2. Perlu kemampuan (skill) tertentu
Seseorang yang melakukan Cyber Crime biasanya mempunyai pemahaman tentang
teknologi baik secara luas ataupun sempit. Hal ini karena tidak semua orang dapat mengerti
bagaimana jalannya teknologi saat ini.
3. Korban biasanya tidak sadar sebelum merasakan kerugian
Dalam melancarkan aksinya pelaku Cyber Crime biasanya akan sangat berhati-hati,
sehingga seringkali para korban dari Cyber Crime tidak sadar bahwa telah menjadi korban tindak
kejahatan. Para korban akan sadar apabila sudah merasakan kerugian yang mereka dapatkan, dan
terkadang para korban juga tidak sadar sejak kapan mereka mulai mengalami kerugian.
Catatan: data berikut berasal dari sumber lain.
(** The world in which the state file is [file]. *)
Definition holding (file : state_file) (w : world) : world :=
  World (server w) (yn_answer w) (editor w) file (state_write w).

(** [open(path, 'w')]: the file is emptied as it is opened. *)
Definition open_state_w : M unit :=
  fun w =>
    match state_write w with
    | OpenFails => Run [] w (Raise IOError)
    | _ => Run [TruncateState] (holding Unparseable w) (Return tt)
    end.

(** [json.dump(state, f)] and the closing of [f]: the text reaches the file,
    or the write fails and the file stays without a JSON text. *)
Definition write_state (state : pyval) : M unit :=
  fun w =>
    match state_write w with
    | Writes => Run [WriteState state] (holding (Json state) w) (Return tt)
    | _ => Run [] w (Raise IOError)
    end.

(** [with open(path, 'w') as f: json.dump(state, f)] *)
Definition dump_state (state : pyval) : M unit :=
  open_state_w ;; write_state state.

Fixpoint fold_m {A S} (f : S -> A -> M S) (l : list A) (s : S) : M S :=
  match l with
  | [] => ret s
  | x :: l' => s' <- f s x ;; fold_m f l' s'
  end.

Fixpoint map_m {A B} (f : A -> M B) (l : list A) : M (list B) :=
  match l with
  | [] => ret []
  | x :: l' => y <- f x ;; ys <- map_m f l' ;; ret (y :: ys)
  end.

Fixpoint filter_m {A} (f : A -> M bool) (l : list A) : M (list A) :=
  match l with
  | [] => ret []
  | x :: l' => b <- f x ;; xs <- filter_m f l' ;; ret (if b then x :: xs else xs)
  end.

(** The exit status the shell sees: an uncaught exception ends the
    interpreter with status 1. *)
Definition exit_code {A} (o : outcome A) : Z :=
  match o with
  | Return _ => 0
  | Exit c => c
  | Raise _ => 1
  end.

(** The API calls among the events. *)
Definition calls (t : list event) : list api_call :=
  flat_map (fun e => match e with Call c => [c] | _ => [] end) t.

End Cli.

(** ** [cli/admin/groups.py] *)

Module Groups.

Export Cli.

(** The [(label, key)] pairs of [group] and [groups]. *)
Definition fields : list (string * string) :=
  [ ("ID", "id");
    ("Name", "name");
    ("Description", "description");
    ("Active?", "is_active");
    ("Created At", "created_at");
    ("Domain Name", "domain_name") ].

(** [group GID] *)
Definition group (gid : string) : M unit :=
  with_session (
    resp <- try_except (call (GroupDetail gid (map snd fields))) fail_with ;;
    if is_none resp then
      emit (Print "There is no such group.") ;; exit 1
    else
      rows <- fold_m (fun rows '(name, key) =>
                        present <- lift (contains key resp) ;;
                        if present : bool then
                          v <- lift (getitem resp key) ;;
                          ret (rows ++ [[VStr name; v]])%list
                        else ret rows)
                     fields [] ;;
      emit (PrintTable rows ["Field"; "Value"])).

(** [groups [-d DOMAIN_NAME]], the callback of the command group;
    [invoked_subcommand] is [ctx.invoked_subcommand]. *)
Definition groups (invoked_subcommand : option string)
                  (domain_name : option string) : M unit :=
  match invoked_subcommand with
  | Some _ => ret tt
  | None =>
      match domain_name with
      | None =>
          emit (Print ("Domain name should be given with " ++ String dquote "-d"
                       ++ String dquote " option. "
                       ++ "If you want to see help for groups command, append "
                       ++ String dquote "-h" ++ String dquote " option.")) ;;
          exit 1
      | Some domain_name =>
          with_session (
            resp <- try_except
                      (call (GroupList domain_name (map snd fields))) fail_with ;;
            n <- lift (len resp) ;;
            if n <? 1 then
              emit (Print "There is no group.")
            else
              row0 <- lift (first resp) ;;
              fields' <- filter_m (fun field => lift (contains (snd field) row0))
                                  fields ;;
              items <- lift (iter resp) ;;
              rows <- map_m (fun item => lift (values item)) items ;;
              emit (PrintTable rows (map fst fields')))
      end
  end.

(** [groups add DOMAIN_NAME NAME [-d DESCRIPTION] [-i]] *)
Definition add (domain_name name description : string) (inactive : bool)
  : M unit :=
  with_session (
    data <- try_except
              (call (GroupCreate domain_name name description (negb inactive)))
              fail_with ;;
    ok <- lift (getitem data "ok") ;;
    if negb (truthy ok) then
      msg <- lift (getitem data "msg") ;;
      emit (PrintFail ("Group creation has failed: " ++ str msg)) ;;
      exit 1
    else
      item <- lift (getitem data "group") ;;
      item_name <- lift (getitem item "name") ;;
      item_domain <- lift (getitem item "domain_name") ;;
      emit (Print ("Group name " ++ str item_name ++ " is created in domain "
                   ++ str item_domain ++ "."))).

(** [groups update GROUP_ID [-n NAME] [-d DESCRIPTION] [--is-active BOOL]] *)
Definition update (gid : string) (name description : option string)
                  (is_active : option bool) : M unit :=
  with_session (
    data <- try_except (call (GroupUpdate gid name description is_active))
                       fail_with ;;
    ok <- lift (getitem data "ok") ;;
    if negb (truthy ok) then
      msg <- lift (getitem data "msg") ;;
      emit (PrintFail ("Group update has failed: " ++ str msg)) ;;
      exit 1
    else
      emit (Print ("Group " ++ str (of_opt_str name) ++ " is updated."))).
4. Waktu penyelesaian kasus yang lama
Proses dalam penyelesaian kasus Cyber Crime biasanya cenderung lama dikarenakan
sulitnya menemukan barang bukti, saksi, dan pelaku. Faktor terlambatnya korban melaporkan
kasus tertentu juga dapat menjadi hambatan untuk segeranya suatu kasus Cyber Crime dapat
diselesaikan, karena kerugian yang didapatkan terus berulang-ulang sehingga tempos delicti dari
kasus tersebut sulit untuk ditentukan.
5. Viktimasi menjadi tersamar karena pelaku dan korban tidak secara langsung
bertemu
Dalam suatu kasus Cyber Crime biasanya terjadi tanpa adanya kontak fisik baik dari
korban maupun pelaku. Bahkan bisa juga pelaku dan korban Cyber Crime tidak saling mengenal
sebelumnya. Hal ini juga berkaitan dengan locus delicti dari kasus Cyber Crime yang dimana
sangat memungkinkan seorang pelaku dan korban berada dalam jarak yang sangat jauh, sehingga
proses viktimasi menjadi tidak jelas.